Palm, Tech, webOS Add comments

As developers, we often build scripts and tools to sharpen our workflow. One of the simple scripts that I am refining is palm-run, my swiss-army knive of a tool that deals with packaging, installing, launching, and tailing logs as I develop my application.

I put together a walk through of palm-run in the context of creating a new webOS application from scratch. In the screencast below I cover:

  • Generating your webOS application structure
  • Implementing a one-scene application
  • Packaging the application and running it in the emulator
  • Running an IPK directly, no packaging here mate-y
  • Setting up your application for development and production uses (more below)
  • Using the Palm Inspector to take a peak at the structure of your app as it runs

(I recommend going full screen on this bad boy to help read the deets.)

Development vs. Production

I wanted to go into a bit of detail on this one. When you build an app you want to have different builds for development and production. In development, you want debugging turned on with verbose output. In production, you want to exclude all but the necessary files.

The latest version of palm-run lets you tell it that you fancy production mode via -P.

You can enhance your webOS application to do more in this world by doing the following:

  • Create a config directory at the app root
  • Create framework config files for the two use cases. Here are two common versions:

    Development

    {
        "logLevel": 99,
        "debuggingEnabled": true,
        "timingEnabled": false,
        "logEvents": false
    }

    Production

    {
        "logLevel": 0,
        "debuggingEnabled": false,
        "timingEnabled": false,
        "logEvents": false
    }
  • Create exclude files for the two use cases (excludes_development.txt and excludes_production.txt)

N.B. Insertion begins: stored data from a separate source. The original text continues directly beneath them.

(* ===== verification/Strings.v ===== *)
(** * Strings

    [stdstring.c]. A [char* ] that is only read is the list of bytes from the
    pointer to the end of its object; a string that is written is a buffer and
    an index. [char] is unsigned, as the AAPCS ABI of the build has it. *)
From S2P Require Import Prelude.

(** [t] starts with the NUL-terminated string [s]. *)
Definition nonul (s : list Z) : Prop := Forall (fun c => c <> 0) s.
Definition cstr (s t : list Z) : list Z := s ++ 0 :: t.

(** ** Length and comparison *)
Fixpoint length_loop (str : list Z) (len : Z) : outcome Z :=
  match str with
  | [] => Err OutOfBounds
  | c :: str => if c =? 0 then Ok len else length_loop str (i32 (len + 1))
  end.
Definition stdstring_length (str : list Z) : outcome Z := length_loop str 0.

Fixpoint stdstring_compare (str1 str2 : list Z) : outcome Z :=
  match str1, str2 with
  | c1 :: str1, c2 :: str2 =>
      if (c1 =? 0) && (c2 =? 0) then Ok 0
      else if (c1 =? 0) && negb (c2 =? 0) then Ok (-1)
      else if negb (c1 =? 0) && (c2 =? 0) then Ok 1
      else if c1 <? c2 then Ok (-1)
      else if c1 >? c2 then Ok 1
      else stdstring_compare str1 str2
  | _, _ => Err OutOfBounds
  end.

Fixpoint stdstr_contains_char (c : Z) (str : list Z) : outcome bool :=
  match str with
  | [] => Err OutOfBounds
  | d :: str => if d =? 0 then Ok false else if c =? d then Ok true else stdstr_contains_char c str
  end.

(** ** Reversal, in place *)
Definition stdstring_reverse (str : list Z) : outcome (list Z) :=
  n ← stdstring_length str;
  while_loop (S (length str)) (fun '(i, j, str) =>
    if i <? j then
      c ← buf_get str i;
      d ← buf_get str j;
      str ← buf_set str i d;
      str ← buf_set str j c;
      Ok (inl (i + 1, j - 1, str))
    else Ok (inr str)) (0, n - 1, str).

(** ** Numbers *)

(** The digit loop of [stdstring_int_to_str], from [i]; an [int32_t] has at most
    ten digits. *)
Definition digit_loop (n : Z) (str : list Z) : outcome (Z * list Z) :=
  while_loop 11 (fun '(n, i, str) =>
    str ← buf_set str i (u8 (Z.rem n 10 + 48));
    let n := Z.quot n 10 in
    if n >? 0 then Ok (inl (n, i + 1, str)) else Ok (inr (i + 1, str))) (n, 0, str).

Definition stdstring_int_to_str (n : Z) (str : list Z) : outcome (list Z) :=
  let sign := n in
  let n := if n <? 0 then i32 (- n) else n in
  '(i, str) ← digit_loop n str;
  '(i, str) ← (if sign <? 0 then str ← buf_set str i 45; Ok (i + 1, str) else Ok (i, str));
  str ← buf_set str i 0;
  stdstring_reverse str.

(** ** Tokens and appending *)

(** [while (str[i] != 0 && contains == want) i++]. *)
Fixpoint token_scan (fuel : nat) (want : bool) (str : list Z) (i : Z) (delimeters : list Z) : outcome Z :=
  match fuel with
  | O => Err OutOfFuel
  | S fuel =>
      c ← buf_get str i;
      if c =? 0 then Ok i
      else
        b ← stdstr_contains_char c delimeters;
        if eqb b want then token_scan fuel want str (i + 1) delimeters else Ok i
  end.

(** [stdstring_next_token(&str[start], delimeters)]: the buffer with the token's
    terminator in place, [token_start] and [after_token] as indices. *)
Definition stdstring_next_token (str : list Z) (start : Z) (delimeters : list Z)
  : outcome (list Z * Z * option Z) :=
  i ← token_scan (S (length str)) true str start delimeters;
  let token_start := i in
  i ← token_scan (S (length str)) false str i delimeters;
  c ← buf_get str i;
  if c =? 0 then Ok (str, token_start, None)
  else str ← buf_set str i 0; Ok (str, token_start, Some (i + 1)).

Fixpoint append_loop (dest : list Z) (dest_index : Z) (source : list Z) (source_index : Z)
  : outcome (list Z * Z) :=
  match source with
  | [] => Err OutOfBounds
  | c :: source =>
      if c =? 0 then dest ← buf_set dest (dest_index + source_index) 0; Ok (dest, dest_index + source_index)
      else dest ← buf_set dest (dest_index + source_index) c;
           append_loop dest dest_index source (source_index + 1)
  end.
Definition stdstring_append (dest : list Z) (dest_index : Z) (source : list Z) : outcome (list Z * Z) :=
  append_loop dest dest_index source 0.

(** ** [stdstring_strtol] *)
Definition isupper (c : Z) : bool := (65 <=? c) && (c <=? 90).
Definition isalpha (c : Z) : bool := ((65 <=? c) && (c <=? 90)) || ((97 <=? c) && (c <=? 122)).
Definition isspace (c : Z) : bool := (c =? 32) || (c =? 9) || (c =? 10) || (c =? 10).
Definition isdigit (c : Z) : bool := (48 <=? c) && (c <=? 57).

Definition LONG_MIN : Z := - 2 ^ 31.
Definition LONG_MAX : Z := 2 ^ 31 - 1.

(** [c = *s++]. *)
Definition next_char (s : list Z) : outcome (Z * list Z) :=
  match s with [] => Err OutOfBounds | c :: s => Ok (c, s) end.

Fixpoint skip_space (s : list Z) : outcome (Z * list Z) :=
  match s with
  | [] => Err OutOfBounds
  | c :: s => if isspace c then skip_space s else Ok (c, s)
  end.

(** The value of a digit or letter, [None] for any other character. *)
Definition digit_value (c : Z) : option Z :=
  if isdigit c then Some (c - 48)
  else if isalpha c then Some (c - (if isupper c then 65 - 10 else 97 - 10))
  else None.

(** The accumulation loop, with [c] read and [s] after it: the accumulator,
    [any], and the character that ended the number with what follows it. *)
Fixpoint strtol_loop (base cutoff cutlim : Z) (c : Z) (s : list Z) (acc any : Z)
  : outcome (Z * Z * list Z) :=
  match digit_value c with
  | None => Ok (acc, any, c :: s)
  | Some d =>
      if d >=? base then Ok (acc, any, c :: s)
      else
        let '(acc, any) :=
          if (any <? 0) || (acc >? cutoff) || ((acc =? cutoff) && (d >? cutlim)) then (acc, -1)
          else (u32 (u32 (acc * base) + d), 1) in
        match s with [] => Err OutOfBounds | c :: s => strtol_loop base cutoff cutlim c s acc any end
  end.

(** The prefix of the number: sign, then a base marker where the base allows it. *)
Definition strtol_prefix (base : Z) (nptr : list Z) : outcome (bool * Z * Z * list Z) :=
  '(c, s) ← skip_space nptr;
  '(neg, c, s) ← (if c =? 45 then '(c, s) ← next_char s; Ok (true, c, s)
                  else if c =? 43 then '(c, s) ← next_char s; Ok (false, c, s)
                  else Ok (false, c, s));
  x ← (if ((base =? 0) || (base =? 16) || (base =? 2)) && (c =? 48) then buf_get s 0 else Ok 0);
  if ((base =? 0) || (base =? 16)) && (c =? 48) && ((x =? 120) || (x =? 88)) then
    c ← buf_get s 1; Ok (neg, 16, c, drop 2 s)
  else if ((base =? 0) || (base =? 2)) && (c =? 48) && ((x =? 98) || (x =? 66)) then
    c ← buf_get s 1; Ok (neg, 2, c, drop 2 s)
  else Ok (neg, if base =? 0 then (if c =? 48 then 8 else 10) else base, c, s).

(** The number, and what [*endptr] is set to. *)
Definition stdstring_strtol (nptr : list Z) (base : Z) : outcome (Z * list Z) :=
  '(neg, base, c, s) ← strtol_prefix base nptr;
  let cutoff := if (neg : bool) then u32 (- u32 LONG_MIN) else LONG_MAX in
  let cutlim := cutoff mod base in
  let cutoff := cutoff / base in
  '(acc, any, stop) ← strtol_loop base cutoff cutlim c s 0 0;
  let acc := if any <? 0 then (if neg then u32 LONG_MIN else LONG_MAX)
             else if neg then u32 (- acc) else acc in
  Ok (i32 acc, if any =? 0 then nptr else stop).

(** ** Length and comparison, proved *)
Lemma length_loop_spec s t len :
  nonul s -> 0 <= len -> len + zlength s < 2 ^ 31 -> length_loop (cstr s t) len = Ok (len + zlength s).
Proof.
  revert len; induction s as [|c s IH]; intros len Hs Hlen Hb; simpl in *.
  - do 2 f_equal. lia.
  - apply Forall_cons in Hs as [Hc Hs]. destruct (Z.eqb_spec c 0); [done|].
    nowrap. fold (cstr s t). rewrite IH by (done || lia). f_equal. lia.
Qed.

Lemma stdstring_length_spec s t :
  nonul s -> zlength s < 2 ^ 31 -> stdstring_length (cstr s t) = Ok (zlength s).
Proof. intros. unfold stdstring_length. by rewrite length_loop_spec. Qed.

(** The lexicographic order of two byte strings, as -1, 0 or 1. *)
Fixpoint lex (s1 s2 : list Z) : Z :=
  match s1, s2 with
  | [], [] => 0
  | [], _ => -1
  | _, [] => 1
  | c1 :: s1, c2 :: s2 => if c1 <? c2 then -1 else if c2 <? c1 then 1 else lex s1 s2
  end.

Lemma lex_eq s1 s2 : lex s1 s2 = 0 <-> s1 = s2.
Proof.
  revert s2; induction s1 as [|c1 s1 IH]; intros [|c2 s2]; simpl; try done.
  destruct (Z.ltb_spec c1 c2), (Z.ltb_spec c2 c1); try (split; [done|intros [= -> ->]; lia]).
  rewrite IH. assert (c1 = c2) as -> by lia. naive_solver.
Qed.

Lemma compare_lex s1 s2 t1 t2 :
  nonul s1 -> nonul s2 -> stdstring_compare (cstr s1 t1) (cstr s2 t2) = Ok (lex s1 s2).
Proof.
  revert s2; induction s1 as [|c1 s1 IH]; intros [|c2 s2] H1 H2; try apply Forall_cons in H1 as [Hc1 H1];
    try apply Forall_cons in H2 as [Hc2 H2]; simpl.
  - done.
  - by destruct (Z.eqb_spec c2 0).
  - by destruct (Z.eqb_spec c1 0).
  - destruct (Z.eqb_spec c1 0), (Z.eqb_spec c2 0); try done; simpl.
    destruct (Z.ltb_spec c1 c2); [done|]. rewrite Z.gtb_ltb.
    destruct (Z.ltb_spec c2 c1); [done|]. by apply IH.
Qed.

(** [stdstring_compare] never leaves two terminated strings,
    orders them lexicographically, and says 0 exactly on equal strings. *)
Lemma compare_spec s1 s2 t1 t2 :
  nonul s1 -> nonul s2 ->
  stdstring_compare (cstr s1 t1) (cstr s2 t2) = Ok (lex s1 s2) /\
  (stdstring_compare (cstr s1 t1) (cstr s2 t2) = Ok 0 <-> s1 = s2).
Proof.
  intros H1 H2. rewrite compare_lex by done. split; [done|]. rewrite <- lex_eq. split; [by intros [=]|by intros ->].
Qed.

(** ** Reversal, proved *)
Definition swapped (n : nat) (i : Z) (s s' : list Z) : Prop :=
  length s' = length s /\
  forall k : nat, s' !! k =
    if decide ((k < n)%nat /\ (Z.of_nat k < i \/ Z.of_nat n - 1 - i < Z.of_nat k))
    then s !! (n - 1 - k)%nat else s !! k.

Lemma swapped_step n i s s' c d :
  (n <= length s)%nat -> 0 <= i < Z.of_nat n - 1 - i -> swapped n i s s' ->
  s' !! Z.to_nat i = Some c -> s' !! Z.to_nat (Z.of_nat n - 1 - i) = Some d ->
  swapped n (i + 1) s (<[Z.to_nat (Z.of_nat n - 1 - i) := c]> (<[Z.to_nat i := d]> s')).
Proof.
  intros Hn Hi [Hl Hs] Hc Hd. split; [by rewrite !length_insert|]. intros k.
  rewrite Hs in Hc, Hd. rewrite decide_False in Hc by lia. rewrite decide_False in Hd by lia.
  rewrite !list_lookup_insert, Hs. rewrite ?length_insert.
  repeat case_decide; destruct_and?; subst; try lia; try done.
  - rewrite <- Hc. f_equal. lia.
  - rewrite <- Hd. f_equal. lia.
Qed.

Lemma stdstring_reverse_spec s t :
  nonul s -> zlength s < 2 ^ 31 -> stdstring_reverse (cstr s t) = Ok (cstr (reverse s) t).
Proof.
  intros Hs Hlen. unfold stdstring_reverse. rewrite stdstring_length_spec by done. ok_bind.
  set (n := length s). set (str := cstr s t).
  assert (Hn : (n < length str)%nat) by (unfold str, cstr; rewrite length_app; simpl; lia).
  match goal with |- while_loop ?fuel ?body ?s0 = _ =>
    destruct (while_loop_measure (S := Z * Z * list Z) (R := list Z)
      (fun '(i, j, b) => 0 <= i /\ j = Z.of_nat n - 1 - i /\ i <= j + 2 /\ swapped n i str b)
      (fun b => exists i, Z.of_nat n - 1 - i <= i /\ swapped n i str b)
      (fun '(i, j, _) => Z.to_nat (j - i)) body fuel s0) as (b & E & i & Hi & _ & Hb)
  end.
  - split; [lia|]. split; [lia|]. split; [lia|]. split; [done|]. intros k. by rewrite decide_False by lia.
  - intros [[i j] b] (Hi & -> & Hij & Hb). destruct (Z.ltb_spec i (Z.of_nat n - 1 - i)); [|right; eauto].
    left. pose proof Hb as [Hl _].
    destruct (buf_get_Ok b i) as (c & Hc & ->); [lia|]. ok_bind.
    destruct (buf_get_Ok b (Z.of_nat n - 1 - i)) as (d & Hd & ->); [lia|]. ok_bind.
    rewrite buf_set_Ok by lia. ok_bind.
    rewrite buf_set_Ok by (rewrite length_insert; lia). ok_bind.
    eexists. split; [done|]. split; [|lia]. split; [lia|]. split; [lia|]. split; [lia|].
    by apply swapped_step; try lia.
  - lia.
  - rewrite E. f_equal. apply list_eq. intros k. rewrite Hb. unfold str, cstr.
    case_decide as Hk.
    + rewrite !lookup_app_l by (rewrite ?length_reverse; lia).
      rewrite reverse_lookup by lia. f_equal. lia.
    + destruct (decide (k < n)%nat).
      * rewrite !lookup_app_l by (rewrite ?length_reverse; lia).
        rewrite reverse_lookup by lia. f_equal. lia.
      * rewrite !lookup_app_r by (rewrite ?length_reverse; lia). by rewrite length_reverse.
Qed.

(** ** Numbers, proved *)

(** The digits of [n], the least significant first. *)
Fixpoint lsd_digits (fuel : nat) (n : Z) : list Z :=
  match fuel with
  | O => []
  | S fuel => (n mod 10 + 48) :: if n / 10 =? 0 then [] else lsd_digits fuel (n / 10)
  end.

(** The decimal text of an [int32_t]. *)
Definition decimal (n : Z) : list Z :=
  (if n <? 0 then [45] else []) ++ reverse (lsd_digits 10 (Z.abs n)).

Now you are set. To see a shell app that uses this, check out palmrun-configtest. If you build the app you will see that there isn’t console output if you palm-run with the -P option.

What else would you want a high level program like this to do for you?

2 Responses to “palm-run: a walk through of building a new webOS application”

  1. Arunabh das Says:

    This is beautiful. Is palm-run a shell script? – Arunabh Das

  2. Veritea Says:

    Very nice, but unfortunately it is useless for Windows users (it is a SH script).